The upshot of all this is, I have now read like 90% of the hub source code 
and I feel a lot more confident in administering the system now.  Perhaps 
if time permits I may contribute some more detailed documentation to the 
project.  The code itself is reasonably well organized, but without details 
of its design it can be a bit like unraveling a cable knit sweater when it 
comes to diagnosing issues.  (Such is the reality of all distributed 
applications!)

Now I just have to to get jupyter going and then I can spend the weekend 
writing custom code!

On Friday, August 19, 2016 at 1:09:47 PM UTC-4, Robert Lowe wrote:
>
> Another part of the puzzle has emerged.  I can get access to raw files 
> through the proxy if they are in a publicly shared folder.  However, if I'm 
> doing a raw pull within a project in a non-public folder I get a bad 
> gateway.  
>
> This tells me something is going on inside smc, probably with an 
> authentication token of some kind.  I noticed in proxy.coffee that it looks 
> like that is how it determines if it serves a file or not.  The section in 
> question reads:
>
>                 if not misc.path_is_in_public_paths(path, public_paths)

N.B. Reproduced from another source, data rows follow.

(* ===== verification/Interfaces.v ===== *)
(** * Where a node announces itself (forge-node/src/discovery.rs)

    Which network interfaces link-local discovery uses on Linux: the interfaces with a
    link-local address in /proc/net/if_inet6, without the excluded ones, and on a
    portable machine only those that are on a trusted subnet now.  The contents of
    /proc and /sys and the output of [ip] are arguments. *)

From stdpp Require Import base numbers list strings sets.
From S2P Require Import Prelude Types Text Scan AuditTrail Mesh.

Record LinkLocalIface := mkIface { if_name : text; if_index : Z }.

Definition EXCLUDED_IFACE_PREFIXES : list text :=
  [str "docker"; str "veth"; str "br-"; str "virbr"; str "tun"; str "tap"; str "wg"; str "vmnet"; str "tailscale"].

(** [trim_start_matches("0x")] *)
Fixpoint trim_start_0x (s : text) : text :=
  match s with
  | 48 :: 120 :: s' => trim_start_0x s'
  | _ => s
  end.
Definition IFF_POINTOPOINT : Z := 16.
(** [flags] is the file's contents, when it can be read. *)
Definition is_point_to_point_iface (flags : option text) : bool :=
  match flags with
  | None => false
  | Some s =>
      match from_str_radix hex_val 16 (2 ^ 64 - 1) (trim_start_0x (trim s)) with
      | None => false
      | Some f => negb (Z.land f IFF_POINTOPOINT =? 0)
      end
  end.
Definition is_excluded_iface (flags : text → option text) (name : text) : bool :=
  if bool_decide (name = str "lo") || existsb (starts_with name) EXCLUDED_IFACE_PREFIXES then true
  else is_point_to_point_iface (flags name).

(** ** Addresses and subnets *)

(** An octet as the standard library reads it: at most three digits, no leading zero. *)
Definition parse_octet (s : text) : option Z :=
  if (len s =? 0) || (3 <? len s) || negb (forallb is_ascii_digit s) then None
  else if (1 <? len s) && bool_decide (head s = Some 48) then None
  else match parse_u16 s with Some v => if v <=? 255 then Some v else None | None => None end.
(** [str::parse::<Ipv4Addr>], as the 32-bit number of the address. *)
Definition parse_ipv4 (s : text) : option Z :=
  match split_char 46 s with
  | [a; b; c; d] =>
      a ← parse_octet a; b ← parse_octet b; c ← parse_octet c; d ← parse_octet d;
      Some (((a * 256 + b) * 256 + c) * 256 + d)
  | _ => None
  end.

Definition ipv4_in_cidr (addr : Z) (cidr : text) : bool :=
  match split_once 47 cidr with
  | None => false
  | Some (net_str, prefix_str) =>
      match parse_ipv4 net_str, parse_u32 prefix_str with
      | Some net, Some prefix =>
          if 32 <? prefix then false
          else
            let mask := if prefix =? 0 then 0 else Z.shiftl (2 ^ 32 - 1) (32 - prefix) mod 2 ^ 32 in
            Z.land addr mask =? Z.land net mask
      | _, _ => false
      end
  end.

(** [split_once] at a text. *)
Fixpoint split_once_text (sep s : text) : option (text * text) :=
  if starts_with s sep then Some ([], drop (length sep) s)
  else
    match s with
    | [] => None
    | c :: s' => '(a, b) ← split_once_text sep s'; Some (c :: a, b)
    end.
Fixpoint take_word (s : text) : text :=
  match s with [] => [] | c :: s' => if is_whitespace c then [] else c :: take_word s' end.
Fixpoint words_fuel (fuel : nat) (s : text) : list text :=
  match fuel with
  | O => []
  | S fuel' =>
      match trim_start s with
      | [] => []
      | s => let w := take_word s in w :: words_fuel fuel' (drop (length w) s)
      end
  end.
(** [split_whitespace]: every word consumes a character, so the length is enough. *)
Definition split_whitespace (s : text) : list text := words_fuel (length s) s.

(** [output] is what [ip -4 -o addr show dev] printed, when it ran. *)
Definition ipv4_of_line (line : text) : option Z :=
  '(_, rest) ← split_once_text (str "inet ") line;
  cidr ← head (split_whitespace rest);
  '(ip_str, _) ← split_once 47 cidr;
  parse_ipv4 ip_str.
Definition iface_ipv4_addrs (output : option text) : list Z :=
  match output with None => [] | Some t => omap ipv4_of_line (lines t) end.
Definition iface_is_trusted (ip : text → option text) (iface : text) (trusted_subnets : list text) : bool :=
  match trusted_subnets with
  | [] => true
  | _ => existsb (λ addr, existsb (ipv4_in_cidr addr) trusted_subnets) (iface_ipv4_addrs (ip iface))
  end.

>                     # The requested path is not public, so nothing to do.
>                     cb()
>                 else
>                     # The requested path *is* public, so we get the file
>                     # from one (of the potentially many) compute servers
>                     # that has the file -- (right now this is implemented
>                     # via sending/receiving JSON messages and using base64
>                     # encoding, but that could change).
>                     ....
>
> It's non-obvious whether the earlier code in proxy.coffee can handle an 
> authenticated user's files.  I assume it can, as this capability exists in 
> the live cloud.sagemath.org server.  Alternatively, perhaps the master 
> branch code is not actually the code currently running on SMC.  When I try 
> manually talking to the proxy, and I send the same header sent by my web 
> browser, I get a blank response.  The proxy doesn't even send a header 
> back, which tells me that we are likely visiting this segment of the code 
> even while authenticated.
>
> I'm also beginning to think I'm alone in this, and once I do figure it out 
> I will join an elite group of individuals who have managed to install SMC.  
>
>
> On Friday, August 19, 2016 at 9:52:41 AM UTC-4, Robert Lowe wrote:
>>
>> I am making progress!  I have discovered the secret handshake which 
>> starts the hub on a single server, and how to run the compute daemon.  I'm 
>> basically just running them as they are in the dev/single directory.
>>
>> So project starts, I can use the terminal, and I can create and edit 
>> files.  Now, though, I can't view latex previews.  It builds the latex 
>> documents just fine, but preview does not work.  Looking under the hood a 
>> bit, I see that the rendered png files cannot download over the /raw links. 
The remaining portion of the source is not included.